WHAT IS BEING ASKED »
What is needed is an exact copy of the lines in the listing below, from the one with "Record Outcome : Type" up to and including the one with "(token : string) (now : Q) (edit_raises : bool) : Outcome", with no other lines.

*** EXERCISE MATERIAL

(** * A Slack answer bot: the streaming handler, the turn and the Lambda entry

    Shallow embedding of [src/app.py].

    Conventions of the embedding.
    - [time.time()] returns a float and [update_count / 10] is a float
      division; both are idealised as exact rationals ([Q]).
    - A Python [str] is a [string]; the characters the program inspects
      ([<], [@], [>] and the line feed) are ASCII, so working on bytes of
      the UTF-8 encoding agrees with working on code points.
    - A Python [dict] with string keys is a [gmap string _]; subscripting a
      missing key raises [KeyError].
    - What the outside world answers (the clock, whether a Slack call
      raises, what the chains return) is an explicit argument. *)

From Stdlib Require Import QArith ZArith Ascii String List Sorted Lia Lqa.
From stdpp Require Import gmap strings list.

Local Open Scope Z_scope.
Local Open Scope string_scope.
Local Open Scope list_scope.

(** ** Small Python prelude *)

(** The line feed of the literals ["\n\nTyping..."]. *)
Definition nl : string := String (ascii_of_nat 10) "".

(** [x > y] on the idealised floats. *)
Definition Qgtb (x y : Q) : bool := negb (Qle_bool x y).

(** How a call ends: it returns, or an exception leaves it. *)
Inductive completion : Type :=
| Returned
| Raised.

(** ** The streaming callback handler (lines 20-67) *)

Definition CHAT_UPDATE_INTERVAL_SEC : Z := 1.

(** The text appended to every partial publish (line 54). *)
Definition typing_marker : string := nl +:+ nl +:+ "Typing...".

(** One call of [app.client.chat_update(channel=, ts=, text=)]. *)
Record ChatUpdate : Type := mkChatUpdate {
  cu_channel : string;
  cu_ts : string;
  cu_text : string
}.

(** The attributes set in the class body (lines 37-38). The body runs once,
    when the module is imported: [last_send_time] holds the clock reading of
    that moment and is shared by every instance that has not assigned its
    own. *)
Record ClassAttrs : Type := mkClassAttrs {
  cls_last_send_time : Q;
  cls_message : string
}.

Definition class_body (import_time : Q) : ClassAttrs :=
  {| cls_last_send_time := import_time; cls_message := "" |}.

(** The instance dictionary. [channel], [ts], [interval] and [update_count]
    are assigned by [__init__]; [message] and [last_send_time] are absent
    until a method assigns them, and reading them then falls back to the
    class attribute. *)
Record Handler : Type := mkHandler {
  channel : string;
  ts : string;
  interval : Z;
  update_count : Z;
  message : option string;
  last_send_time : option Q
}.

Definition __init__ (channel ts : string) : Handler :=
  {| channel := channel;
     ts := ts;
     interval := CHAT_UPDATE_INTERVAL_SEC;
     update_count := 0;
     message := None;
     last_send_time := None |}.

(** Attribute reads [self.message] and [self.last_send_time]. *)
Definition get_message (cls : ClassAttrs) (self : Handler) : string :=
  default (cls_message cls) (message self).

Definition get_last_send_time (cls : ClassAttrs) (self : Handler) : Q :=
  default (cls_last_send_time cls) (last_send_time self).

Definition set_message (self : Handler) (m : string) : Handler :=
  {| channel := channel self; ts := ts self; interval := interval self;
     update_count := update_count self;
     message := Some m; last_send_time := last_send_time self |}.

Definition set_last_send_time (self : Handler) (t : Q) : Handler :=
  {| channel := channel self; ts := ts self; interval := interval self;
     update_count := update_count self;
     message := message self; last_send_time := Some t |}.

Definition set_update_count (self : Handler) (n : Z) : Handler :=
  {| channel := channel self; ts := ts self; interval := interval self;
     update_count := n;
     message := message self; last_send_time := last_send_time self |}.

Definition set_interval (self : Handler) (i : Z) : Handler :=
  {| channel := channel self; ts := ts self; interval := i;
     update_count := update_count self;
     message := message self; last_send_time := last_send_time self |}.

(** The gate of line 50: [now - self.last_send_time > self.interval]. *)
Definition gate_open (cls : ClassAttrs) (self : Handler) (now : Q) : bool :=
  Qgtb (now - get_last_send_time cls self) (inject_Z (interval self)).

(** The test of line 59: [self.update_count / 10 > self.interval]. *)
Definition backoff_due (self : Handler) : bool :=
  Qgtb (inject_Z (update_count self) / 10) (inject_Z (interval self)).

(** What one callback leaves behind: the handler object as mutated, the
    Slack calls it issued, and how it ended. *)
Record Outcome : Type := mkOutcome {
  self_after : Handler;
  issued : list ChatUpdate;
  ended : completion
}.

(** Whether a token callback published and came back. *)
Definition published (o : Outcome) : bool :=
  match issued o, ended o with
  | _ :: _, Returned => true
  | _, _ => false
  end.

(** [on_llm_new_token(self, token)]. [now] is what [time.time()] returns
    on line 49, [edit_raises] tells whether [chat_update], if it is
    called, raises. An exception leaves the method at line 51, after the
    assignment of line 48 and before those of lines 56-60. *)
Definition on_llm_new_token (cls : ClassAttrs) (self : Handler)
    (token : string) (now : Q) (edit_raises : bool) : Outcome :=
  let self := set_message self (get_message cls self +:+ token) in
  if gate_open cls self now then
    let call := {| cu_channel := channel self;
                   cu_ts := ts self;
                   cu_text := get_message cls self +:+ typing_marker |} in
    if edit_raises then
      {| self_after := self; issued := [call]; ended := Raised |}
    else
      let self := set_last_send_time self now in
      let self := set_update_count self (update_count self + 1) in
      let self :=
        if backoff_due self then set_interval self (interval self * 2)
        else self in
      {| self_after := self; issued := [call]; ended := Returned |}
  else
    {| self_after := self; issued := []; ended := Returned |}.

(** [on_llm_end(self, response)]: one unconditional call (lines 62-67). *)
Definition on_llm_end (cls : ClassAttrs) (self : Handler)
    (edit_raises : bool) : Outcome :=
  let call := {| cu_channel := channel self;
                 cu_ts := ts self;
                 cu_text := get_message cls self |} in
  {| self_after := self;
     issued := [call];
     ended := if edit_raises then Raised else Returned |}.

(** ** One streaming session *)

(** What the outside world supplies while one token is handled. *)
Record TokenEvent : Type := mkTokenEvent {
  te_token : string;
  te_now : Q;
  te_edit_raises : bool
}.

Inductive callback : Type :=
| OnToken (e : TokenEvent)
| OnEnd (edit_raises : bool).

Definition fire (cls : ClassAttrs) (self : Handler) (cb : callback) : Outcome :=
  match cb with
  | OnToken e =>
      on_llm_new_token cls self (te_token e) (te_now e) (te_edit_raises e)
  | OnEnd r => on_llm_end cls self r
  end.

(** Modelled from the spec: the loop that drives the handler is the
    callback manager of the LLM framework, which is not under [src/]. The
    spec (4.1, 5 and 7) has it fire the callbacks one after the other on one
    thread, and has an error of the edit call logged and ignored: the
    exception that leaves a callback is dropped and the next callback
    fires on the same, already mutated, object. The result is the handler
    at the end and every Slack call issued, oldest first. *)
Fixpoint dispatch (cls : ClassAttrs) (self : Handler) (cbs : list callback)
    : Handler * list ChatUpdate :=
  match cbs with
  | [] => (self, [])
  | cb :: rest =>
      let o := fire cls self cb in
      let '(self', calls) := dispatch cls (self_after o) rest in
      (self', issued o ++ calls)
  end.

(** The callbacks of one generation: a token callback per token, in
    arrival order, then the end callback. *)
Definition session (tokens : list TokenEvent) (end_raises : bool)
    : list callback :=
  map OnToken tokens ++ [OnEnd end_raises].

(** The tokens of a stream, concatenated in arrival order. *)
Definition full_text (tokens : list TokenEvent) : string :=
  String.concat "" (map te_token tokens).

(** [b] is [a] with more text after it. *)
Definition extends (a b : string) : Prop := exists more, b = a +:+ more.

(** *** The subtraction of floats

    [now - self.last_send_time] subtracts two floats, and that rounds. The
    definitions above take the difference exact. The ones below are the
    same code with the subtraction as a parameter [sub]: the subtraction of
    floats is one instance, the exact one ([Qminus]) another. The
    comparison of the difference with [self.interval], an [int], is exact
    in Python. *)

Definition gate_open_with (sub : Q -> Q -> Q) (cls : ClassAttrs)
    (self : Handler) (now : Q) : bool :=
  Qgtb (sub now (get_last_send_time cls self)) (inject_Z (interval self)).

(** The condition of line 50 on the inputs of a token callback: whether the
    difference the code computes exceeds [self.interval]. *)
Definition elapsed_exceeds (sub : Q -> Q -> Q) (cls : ClassAttrs)
    (self : Handler) (now : Q) :
    {(inject_Z (interval self) < sub now (get_last_send_time cls self))%Q}
    + {(sub now (get_last_send_time cls self) <= inject_Z (interval self))%Q} :=
  Qlt_le_dec (inject_Z (interval self)) (sub now (get_last_send_time cls self)).

Definition on_llm_new_token_with (sub : Q -> Q -> Q) (cls : ClassAttrs)
    (self : Handler) (token : string) (now : Q) (edit_raises : bool)
    : Outcome :=
  let self := set_message self (get_message cls self +:+ token) in
  if gate_open_with sub cls self now then
    let call := {| cu_channel := channel self;
                   cu_ts := ts self;
                   cu_text := get_message cls self +:+ typing_marker |} in
    if edit_raises then
      {| self_after := self; issued := [call]; ended := Raised |}
    else
      let self := set_last_send_time self now in
      let self := set_update_count self (update_count self + 1) in
      let self :=
        if backoff_due self then set_interval self (interval self * 2)
        else self in
      {| self_after := self; issued := [call]; ended := Returned |}
  else
    {| self_after := self; issued := []; ended := Returned |}.

Definition fire_with (sub : Q -> Q -> Q) (cls : ClassAttrs) (self : Handler)
    (cb : callback) : Outcome :=
  match cb with
  | OnToken e =>
      on_llm_new_token_with sub cls self (te_token e) (te_now e)
        (te_edit_raises e)
  | OnEnd r => on_llm_end cls self r
  end.

(** Modelled from the spec: [dispatch], with the subtraction a
    parameter. *)
Fixpoint dispatch_with (sub : Q -> Q -> Q) (cls : ClassAttrs) (self : Handler)
    (cbs : list callback) : Handler * list ChatUpdate :=
  match cbs with
  | [] => (self, [])
  | cb :: rest =>
      let o := fire_with sub cls self cb in
      let '(self', calls) := dispatch_with sub cls (self_after o) rest in
      (self', issued o ++ calls)
  end.

(** ** Stripping the mention (line 79) *)

Definition is_nl (c : ascii) : bool := Ascii.eqb c (ascii_of_nat 10).
Definition is_gt (c : ascii) : bool := Ascii.eqb c ">"%char.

******

YOUR SOLUTION »
Record Outcome : Type := mkOutcome {
  self_after : Handler;
  issued : list ChatUpdate;
  ended : completion
}.

(** Whether a token callback published and came back. *)
Definition published (o : Outcome) : bool :=
  match issued o, ended o with
  | _ :: _, Returned => true
  | _, _ => false
  end.

(** [on_llm_new_token(self, token)]. [now] is what [time.time()] returns
    on line 49, [edit_raises] tells whether [chat_update], if it is
    called, raises. An exception leaves the method at line 51, after the
    assignment of line 48 and before those of lines 56-60. *)
Definition on_llm_new_token (cls : ClassAttrs) (self : Handler)
    (token : string) (now : Q) (edit_raises : bool) : Outcome :=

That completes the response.